** Records provided follows **

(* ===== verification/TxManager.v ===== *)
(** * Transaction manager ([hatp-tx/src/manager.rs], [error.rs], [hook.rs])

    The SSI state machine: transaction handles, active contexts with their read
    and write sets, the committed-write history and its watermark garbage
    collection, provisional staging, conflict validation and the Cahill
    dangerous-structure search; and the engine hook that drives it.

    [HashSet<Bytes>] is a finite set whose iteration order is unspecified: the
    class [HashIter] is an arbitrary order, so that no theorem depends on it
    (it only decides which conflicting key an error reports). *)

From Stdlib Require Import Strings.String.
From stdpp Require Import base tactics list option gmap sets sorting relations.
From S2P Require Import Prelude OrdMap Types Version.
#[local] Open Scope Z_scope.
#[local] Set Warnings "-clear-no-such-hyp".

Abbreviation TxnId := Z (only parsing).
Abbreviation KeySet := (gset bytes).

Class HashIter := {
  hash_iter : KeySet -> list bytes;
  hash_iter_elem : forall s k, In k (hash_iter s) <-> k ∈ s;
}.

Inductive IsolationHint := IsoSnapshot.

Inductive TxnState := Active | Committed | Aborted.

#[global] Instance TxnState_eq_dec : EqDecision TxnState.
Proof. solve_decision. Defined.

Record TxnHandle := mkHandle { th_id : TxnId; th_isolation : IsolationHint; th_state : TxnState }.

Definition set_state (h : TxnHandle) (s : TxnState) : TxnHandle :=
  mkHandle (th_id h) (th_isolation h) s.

** End of Records provided **

To do: What's needed is a word-for-word copy of the lines from the one holding "Record TxnHandle := mkHandle" through the final line of the data.

Solution to the problem:
Record TxnHandle := mkHandle { th_id : TxnId; th_isolation : IsolationHint; th_state : TxnState }.

Definition set_state (h : TxnHandle) (s : TxnState) : TxnHandle :=
  mkHandle (th_id h) (th_isolation h) s.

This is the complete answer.